═══ Source material ═══

(** One batch of retention removes only entries that are too old, at most [batch] of them, the
    oldest ids first, and says how many; when it says fewer than [batch], no entry that is too old
    is left. *)
Lemma audit_prune_oldest_first (before batch : Z) (db : Db) :
  0 ≤ batch →
  ∃ n db', audit_prune before batch db = (Ok n, db') ∧ 0 ≤ n ≤ batch ∧
    n = Z.of_nat (length (pruned_ids before batch db)) ∧
    (∀ i, t_audit db' !! i = if decide (i ∈ pruned_ids before batch db) then None
                             else t_audit db !! i) ∧
    (∀ i a, i ∈ pruned_ids before batch db → t_audit db !! i = Some a → a_at a < before) ∧
    (∀ i j a, i ∈ pruned_ids before batch db → t_audit db' !! j = Some a → a_at a < before → i < j) ∧
    (n < batch → old_entries before db' = ∅).
Proof.
  intros Hb. set (ids := pruned_ids before batch db).
  set (P := fun (_ : Z) (a : AuditRec) => bool_decide (a_at a < before)).
  assert (ids = (take (Z.to_nat batch) (select P (t_audit db))).*1) as Hids.
  { unfold ids, pruned_ids, limit. by rewrite bool_decide_false by lia. }
  exists (len ids), (set_audit (filter (fun kv => kv.1 ∉ ids)) db).
  assert (∀ i, t_audit (set_audit (filter (fun kv => kv.1 ∉ ids)) db) !! i
               = if decide (i ∈ ids) then None else t_audit db !! i) as Hlook.
  { intros i. simpl. apply option_eq. intros a. rewrite map_lookup_filter_Some. simpl.
    case_decide; naive_solver. }
  destruct (StronglySorted_take_drop _ (Z.to_nat batch) _ (select_sorted P (t_audit db))) as [_ Htd].
  assert (∀ j a, t_audit db !! j = Some a → a_at a < before → j ∉ ids →
            (j, a) ∈ drop (Z.to_nat batch) (select P (t_audit db))) as Hrest.
  { intros j a Hj Ha Hn. assert ((j, a) ∈ select P (t_audit db)) as Hin.
    { apply elem_of_select. split; [done|]. by apply bool_decide_eq_true. }
    rewrite <-(take_drop (Z.to_nat batch) (select P _)) in Hin.
    apply elem_of_app in Hin as [Hin|Hin]; [|done].
    destruct Hn. rewrite Hids. by apply (list_elem_of_fmap_2 fst _ (j, a)). }
  split_and!; try done.
  - apply len_nonneg.
  - rewrite Hids. unfold len. rewrite length_fmap, length_take. lia.
  - intros i a Hi Ha. destruct (elem_of_pruned before batch db i Hi) as [a' Ha'].
    apply map_lookup_filter_Some in Ha' as [??]. by simplify_eq.
  - intros i j a Hi Hj Ha. rewrite Hlook in Hj. case_decide as Hji; [done|].
    rewrite Hids in Hi. apply list_elem_of_fmap in Hi as ([i' b] & -> & Hi').
    apply (Htd (i', b) (j, a)); [done|]. by apply Hrest.
  - intros Hn. apply map_empty. intros i. unfold old_entries.
    apply map_lookup_filter_None. right. intros a Hi Ha. rewrite Hlook in Hi.
    case_decide as Hii; [done|]. specialize (Hrest i a Hi Ha Hii).
    rewrite Hids in Hn. unfold len in Hn. rewrite length_fmap, length_take in Hn.
    rewrite drop_ge in Hrest by lia. by apply not_elem_of_nil in Hrest.
Qed.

═══

The response should consist of every record above, reproduced exactly.

→ Task response:
(** One batch of retention removes only entries that are too old, at most [batch] of them, the
    oldest ids first, and says how many; when it says fewer than [batch], no entry that is too old
    is left. *)
Lemma audit_prune_oldest_first (before batch : Z) (db : Db) :
  0 ≤ batch →
  ∃ n db', audit_prune before batch db = (Ok n, db') ∧ 0 ≤ n ≤ batch ∧
    n = Z.of_nat (length (pruned_ids before batch db)) ∧
    (∀ i, t_audit db' !! i = if decide (i ∈ pruned_ids before batch db) then None
                             else t_audit db !! i) ∧
    (∀ i a, i ∈ pruned_ids before batch db → t_audit db !! i = Some a → a_at a < before) ∧
    (∀ i j a, i ∈ pruned_ids before batch db → t_audit db' !! j = Some a → a_at a < before → i < j) ∧
    (n < batch → old_entries before db' = ∅).
Proof.
  intros Hb. set (ids := pruned_ids before batch db).
  set (P := fun (_ : Z) (a : AuditRec) => bool_decide (a_at a < before)).
  assert (ids = (take (Z.to_nat batch) (select P (t_audit db))).*1) as Hids.
  { unfold ids, pruned_ids, limit. by rewrite bool_decide_false by lia. }
  exists (len ids), (set_audit (filter (fun kv => kv.1 ∉ ids)) db).
  assert (∀ i, t_audit (set_audit (filter (fun kv => kv.1 ∉ ids)) db) !! i
               = if decide (i ∈ ids) then None else t_audit db !! i) as Hlook.
  { intros i. simpl. apply option_eq. intros a. rewrite map_lookup_filter_Some. simpl.
    case_decide; naive_solver. }
  destruct (StronglySorted_take_drop _ (Z.to_nat batch) _ (select_sorted P (t_audit db))) as [_ Htd].
  assert (∀ j a, t_audit db !! j = Some a → a_at a < before → j ∉ ids →
            (j, a) ∈ drop (Z.to_nat batch) (select P (t_audit db))) as Hrest.
  { intros j a Hj Ha Hn. assert ((j, a) ∈ select P (t_audit db)) as Hin.
    { apply elem_of_select. split; [done|]. by apply bool_decide_eq_true. }
    rewrite <-(take_drop (Z.to_nat batch) (select P _)) in Hin.
    apply elem_of_app in Hin as [Hin|Hin]; [|done].
    destruct Hn. rewrite Hids. by apply (list_elem_of_fmap_2 fst _ (j, a)). }
  split_and!; try done.
  - apply len_nonneg.
  - rewrite Hids. unfold len. rewrite length_fmap, length_take. lia.
  - intros i a Hi Ha. destruct (elem_of_pruned before batch db i Hi) as [a' Ha'].
    apply map_lookup_filter_Some in Ha' as [??]. by simplify_eq.
  - intros i j a Hi Hj Ha. rewrite Hlook in Hj. case_decide as Hji; [done|].
    rewrite Hids in Hi. apply list_elem_of_fmap in Hi as ([i' b] & -> & Hi').
    apply (Htd (i', b) (j, a)); [done|]. by apply Hrest.
  - intros Hn. apply map_empty. intros i. unfold old_entries.
    apply map_lookup_filter_None. right. intros a Hi Ha. rewrite Hlook in Hi.
    case_decide as Hii; [done|]. specialize (Hrest i a Hi Ha Hii).
    rewrite Hids in Hn. unfold len in Hn. rewrite length_fmap, length_take in Hn.
    rewrite drop_ge in Hrest by lia. by apply not_elem_of_nil in Hrest.
Qed.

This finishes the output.